The idea that marijuana dispensaries attract crime has proved influential with policymakers. Yet, empirical evidence to support any link between marijuana dispensaries and crime is quite limited.
In Los Angeles, for example, the city council cited crime in its 2010 decision to cap the number of dispensaries in the city. On June 7, 2010, roughly 70% of the nearly 600 shops operating in the City of Los Angeles were ordered to close. The shutdown came after years of concern and indecision over how to handle the burgeoning medical marijuana dispensary business in the city. In September 2007, the city adopted an Interim Control Ordinance, placing a temporary moratorium on new dispensaries and requiring existing dispensaries to register with the city by November 13, 2007.

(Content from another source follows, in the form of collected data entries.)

(** *** Words *)
Lemma words_graphic w r cur :
  str_forallb is_ascii_graphic w = true → str_forallb is_ascii r = true →
  words (chars (w +:+ r)) cur = words (chars r) (cur +:+ w).
Proof.
  intros Hw Hr. revert cur. induction w as [|c w IH]; intros cur; [by rewrite str_app_nil_r|].
  simpl in Hw. apply andb_true_iff in Hw as [Hc Hw]. rewrite str_app_cons, chars_ascii_cons.
  - simpl. assert (is_whitespace (String c "") = false) as ->.
    { destruct c as [[] [] [] [] [] [] [] []]; try discriminate Hc; reflexivity. }
    by rewrite IH, str_app_assoc.
  - rewrite str_forallb_app, Hr, andb_true_r. eapply str_forallb_impl; [|exact Hw].
    intros d. unfold is_ascii_graphic, is_ascii. lia.
Qed.
Lemma words_step w r :
  w ≠ "" → str_forallb is_ascii_graphic w = true → str_forallb is_ascii r = true →
  words (chars (w +:+ " " +:+ r)) "" = w :: words (chars r) "".
Proof.
  intros Hne Hw Hr. rewrite words_graphic by done. rewrite str_app_cons, chars_ascii_cons by done.
  cbn [words]. by rewrite bool_decide_eq_false_2.
Qed.
Lemma words_last w : w ≠ "" → str_forallb is_ascii_graphic w = true → words (chars w) "" = [w].
Proof.
  intros Hne Hw. rewrite <-(str_app_nil_r w) at 1. rewrite words_graphic by done. simpl.
  change ("" +:+ w) with w. by rewrite bool_decide_eq_false_2.
Qed.

(** ** What is parsed *)
Definition plain_ok (min max : Z) (f : CronField) : Prop :=
  match f with
  | All => True
  | Single v => min ≤ v ≤ max
  | Range start end_ => min ≤ start ≤ end_ ∧ end_ ≤ max
  | ListOf values => values ≠ ∅ ∧ ∀ v, v ∈ values → min ≤ v ≤ max
  | Step _ _ => False
  end.
Definition field_ok (min max : Z) (f : CronField) : Prop :=
  match f with Step base step => plain_ok min max base ∧ 0 < step ≤ u32_max | _ => plain_ok min max f end.
Definition cron_ok (e : CronExpression) : Prop :=
  field_ok 0 59 (minute e) ∧ field_ok 0 23 (hour e) ∧ field_ok 1 31 (day_of_month e) ∧ field_ok 1 12 (month e) ∧
  field_ok 0 6 (day_of_week e).

Section parse.
(** Some order in which a hash set is walked. *)
Variable walk : gset Z → list Z.
Hypothesis walk_perm : ∀ s, walk s ≡ₚ elements s.
Implicit Types (min max : Z) (f : CronField).

Lemma parse_field_eq v min max :
  parse_field walk v min max =
  if bool_decide (v = "*") then Ok All
  else match split_once "/" v with
       | Some (base, step) =>
           step_val ← parse_or (parse_u32 step) ("Invalid step value: " +:+ step);
           if step_val =? 0 then cron_parsing "Step value cannot be zero"
           else base_field ← parse_field walk base min max; Ok (Step base_field step_val)
       | None => parse_plain_field walk v min max
       end.
Proof.
  unfold parse_field. cbn [parse_field_in]. destruct (bool_decide (v = "*")); [done|].
  destruct (split_once "/" v) as [[base step]|] eqn:Hs; [|done]. apply split_once_spec in Hs as [Hb ->].
  assert (String.length (base +:+ String "/" step) = S (String.length base + String.length step)) as ->.
  { clear. induction base as [|c b IH]; [done|]. rewrite str_app_cons. simpl. by rewrite IH. }
  destruct (parse_or _ _) as [s|e|]; [|done..]. unfold mbind, res_bind. destruct (s =? 0); [done|].
  cbn [parse_field_in]. by rewrite (split_once_lacks _ _ Hb).
Qed.

Lemma parse_values_ok parts xs : parse_values parts = Ok xs → length xs = length parts.
Proof.
  revert xs. induction parts as [|p parts IH]; intros xs; simpl; [by intros [= <-]|].
  destruct (parse_or _ _); [|done..]. unfold mbind, res_bind at 1. destruct (parse_values parts) as [ys| |]; [|done..].
  simpl. intros [= <-]. simpl. by rewrite (IH ys).
Qed.
Lemma find_out_none (values : gset Z) min max :
  List.find (λ v, (v <? min) || (max <? v)) (walk values) = None ↔ ∀ v, v ∈ values → min ≤ v ≤ max.
Proof.
  split.
  - intros H v Hv. assert (List.In v (walk values)) as Hin.
    { apply list_elem_of_In. rewrite walk_perm. by apply elem_of_elements. }
    pose proof (find_none _ _ H v Hin). simpl in *. lia.
  - intros H. destruct (List.find _ _) as [v|] eqn:Hf; [|done]. apply find_some in Hf as [Hin Hv].
    apply list_elem_of_In in Hin. rewrite walk_perm, elem_of_elements in Hin. specialize (H v Hin). lia.
Qed.
Lemma parse_plain_ok v min max f : parse_plain_field walk v min max = Ok f → plain_ok min max f.
Proof.
  unfold parse_plain_field. destruct (split_once "-" v) as [[a b]|].
  - unfold parse_range. destruct (parse_u32 a) as [x|]; [|done]. destruct (parse_u32 b) as [y|]; [|done].
    simpl. destruct (_ || _) eqn:H; [done|]. intros [= <-]. simpl. lia.
  - destruct (str_contains v ","); unfold parse_list, parse_single.
    + destruct (parse_values _) as [xs| |] eqn:Hx; [|done..]. unfold mbind, res_bind.
      destruct (List.find _ _) eqn:Hf; [done|]. intros [= <-]. pose proof (proj1 (find_out_none _ _ _) Hf). split; [|done].
      apply parse_values_ok in Hx. destruct (str_split_cons "," v) as (p & ps & Hs). rewrite Hs in Hx.
      destruct xs as [|x xs]; [done|]. simpl. set_solver.
    + destruct (parse_u32 v) as [x|]; [|done]. simpl. destruct (_ || _) eqn:H; [done|]. intros [= <-]. simpl. lia.
Qed.
(** A parsed field is in range; it is never a step of a step. *)
Lemma parse_field_ok v min max f : parse_field walk v min max = Ok f → field_ok min max f.
Proof.
  rewrite parse_field_eq. destruct (bool_decide (v = "*")); [by intros [= <-]|].
  destruct (split_once "/" v) as [[base step]|] eqn:Hs.
  - destruct (parse_u32 step) as [s|] eqn:Hp; [|done]. apply parse_u32_nonneg in Hp. unfold mbind, res_bind at 1. simpl.
    destruct (s =? 0) eqn:H0; [done|]. apply split_once_spec in Hs as [Hb ->].
    rewrite parse_field_eq, (split_once_lacks _ _ Hb). destruct (bool_decide (base = "*")).
    + intros [= <-]. simpl. lia.
    + destruct (parse_plain_field walk base min max) as [b| |] eqn:Hpl; [|done..]. intros [= <-].
      apply parse_plain_ok in Hpl. simpl. split; [done|lia].
  - intros H%parse_plain_ok. destruct f; done.
Qed.
Lemma parse_cron_ok s e : parse_cron walk s = Ok e → cron_ok e.
Proof.
  unfold parse_cron. destruct (split_whitespace s) as [|p0 [|p1 [|p2 [|p3 [|p4 []]]]]]; try done.
  repeat match goal with
  | |- context [parse_field walk ?p ?a ?b] =>
      let H := fresh in destruct (parse_field walk p a b) eqn:H; [apply parse_field_ok in H|done..];
      unfold mbind, res_bind at 1
  end.
  intros [= <-]. by repeat split.
Qed.

(** Parsing answers, whatever the text. *)
Lemma parse_or_answers {A} (o : option A) m : parse_or o m ≠ Panic.
Proof. by destruct o. Qed.
Lemma parse_values_answers parts : parse_values parts ≠ Panic.
Proof.
  induction parts as [|p parts IH]; [done|]. simpl. destruct (parse_u32 p); [|done]. simpl.
  by destruct (parse_values parts).
Qed.
Lemma parse_plain_answers v min max : parse_plain_field walk v min max ≠ Panic.
Proof.
  unfold parse_plain_field, parse_range, parse_list, parse_single. destruct (split_once "-" v) as [[a b]|].
  - destruct (parse_u32 a); [|done]. destruct (parse_u32 b); [|done]. simpl. by destruct (_ || _).
  - destruct (str_contains v ",").
    + pose proof (parse_values_answers (str_split "," v)). destruct (parse_values _); [|done..]. simpl. by destruct (List.find _ _).
    + destruct (parse_u32 v); [|done]. simpl. by destruct (_ || _).
Qed.
Lemma parse_field_answers v min max : parse_field walk v min max ≠ Panic.
Proof.
  rewrite parse_field_eq. destruct (bool_decide (v = "*")); [done|].
  destruct (split_once "/" v) as [[base step]|] eqn:Hs; [|apply parse_plain_answers].
  destruct (parse_u32 step) as [n|]; [|done]. simpl. destruct (n =? 0); [done|].
  apply split_once_spec in Hs as [Hb _]. rewrite parse_field_eq, (split_once_lacks _ _ Hb).
  destruct (bool_decide _); [done|]. pose proof (parse_plain_answers base min max).
  by destruct (parse_plain_field walk base min max).
Qed.
Lemma parse_cron_answers s : parse_cron walk s ≠ Panic.
Proof.
  unfold parse_cron. destruct (split_whitespace s) as [|p0 [|p1 [|p2 [|p3 [|p4 []]]]]]; try done.
  repeat match goal with
  | |- context [parse_field walk ?p ?a ?b] =>
      let H := fresh in pose proof (parse_field_answers p a b) as H; destruct (parse_field walk p a b); [|done..];
      unfold mbind, res_bind at 1
  end. done.
Qed.

(** ** What is written *)

(** A list of one value is written as the value. *)
Definition unlist (f : CronField) : CronField :=
  match f with
  | ListOf values => match elements values with [v] => Single v | _ => f end
  | _ => f
  end.
Definition reread (f : CronField) : CronField :=
  match f with Step base step => Step (unlist base) step | _ => unlist f end.

Lemma str_join_cons sep x y l : str_join sep (x :: y :: l) = x +:+ sep +:+ str_join sep (y :: l).
Proof. done. Qed.
Lemma str_split_join c l :
  l ≠ [] → Forall (λ x, lacks c x = true) l → str_split c (str_join (String c "") l) = l.
Proof.
  intros Hne Hl. induction Hl as [|x l Hx Hl IH]; [done|]. destruct l as [|y l]; [by apply str_split_lacks|].
  rewrite str_join_cons. change (String c "" +:+ ?r) with (String c r). rewrite str_split_app by done. by rewrite IH.
Qed.
Lemma str_join_forallb p sep l :
  str_forallb p sep = true → Forall (λ x, str_forallb p x = true) l → str_forallb p (str_join sep l) = true.
Proof.
  intros Hs Hl. induction Hl as [|x l Hx Hl IH]; [done|]. destruct l as [|y l]; [done|].
  by rewrite str_join_cons, !str_forallb_app, Hx, Hs, IH.
Qed.
Lemma parse_values_show l : Forall (λ v, 0 ≤ v ≤ u32_max) l → parse_values (map show_Z l) = Ok l.
Proof. induction 1 as [|v l Hv Hl IH]; [done|]. simpl. by rewrite parse_u32_show, IH by done. Qed.

Definition sorted_values (values : gset Z) : list Z := merge_sort Z.le (elements values).
Lemma sorted_values_perm values : sorted_values values ≡ₚ elements values.
Proof. apply merge_sort_Permutation. Qed.
Lemma elem_of_sorted v values : v ∈ sorted_values values ↔ v ∈ values.
Proof. by rewrite sorted_values_perm, elem_of_elements. Qed.
Lemma show_values_forallb p values :
  p ","%char = true → (∀ c, is_ascii_digit c = true → p c = true) → (∀ v, v ∈ values → 0 ≤ v) →
  str_forallb p (show_field (ListOf values)) = true.
Proof.
  intros Hc Hd Hv. apply str_join_forallb; [simpl; by rewrite Hc|]. apply Forall_map, Forall_forall.
  intros v Hin%elem_of_sorted. eapply str_forallb_impl; [exact Hd|]. auto using show_digits.
Qed.
(** What a field's text is made of: digits and, by its kind, some marks. *)
Lemma show_plain_forallb p min max f :
  0 ≤ min → plain_ok min max f → (∀ c, is_ascii_digit c = true → p c = true) →
  p ","%char = true → p "-"%char = true → p "*"%char = true → str_forallb p (show_field f) = true.
Proof.
  intros Hmin Hf Hd Hc Hm Ha.
  assert (∀ n, 0 ≤ n → str_forallb p (show_Z n) = true) as Hs.
  { intros n Hn. eapply str_forallb_impl; [exact Hd|]. by apply show_digits. }
  destruct f as [|v|a b|vs|]; simpl in Hf; try done.
  - simpl. by rewrite Ha.
  - apply Hs. lia.
  - simpl. rewrite !str_forallb_app, !Hs by lia. simpl. by rewrite Hm.
  - apply show_values_forallb; auto. intros v Hv. destruct Hf as [_ Hf]. specialize (Hf v Hv). lia.
Qed.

Given the limited time that dispensaries had to submit a registration form along with the required city business tax registration certificate, registration was quite ad hoc. How the city would use the registrations was unclear, and the market continued to grow for several years despite the moratorium. In January 2010, final regulations, including closure orders, were adopted. The new ordinance set the number of dispensaries in the city at 70. Dispensaries that had registered between September and November 2007 and had been operating legally since that time were grandfathered, meaning that the number of legal dispensaries in the city could exceed 70 in the short term.
Closure orders were not correlated with observable dispensary characteristics (including the level of or trend in crime around specific dispensaries) that might have otherwise made them of specific interest to law enforcement.
Contrary to conventional wisdom, there is no evidence that closures decreased crime. Instead, there was a significant relative increase in crime around closed dispensaries. Like compliance with the closure orders themselves (which was at first high, then fell off with legal challenges, and finally collapsed after a December 2010 injunction), the increase in crime is temporary. Relative crime rates return to normal within four weeks. The increase is also very local—the estimated crime effects decrease rapidly with distance around dispensaries.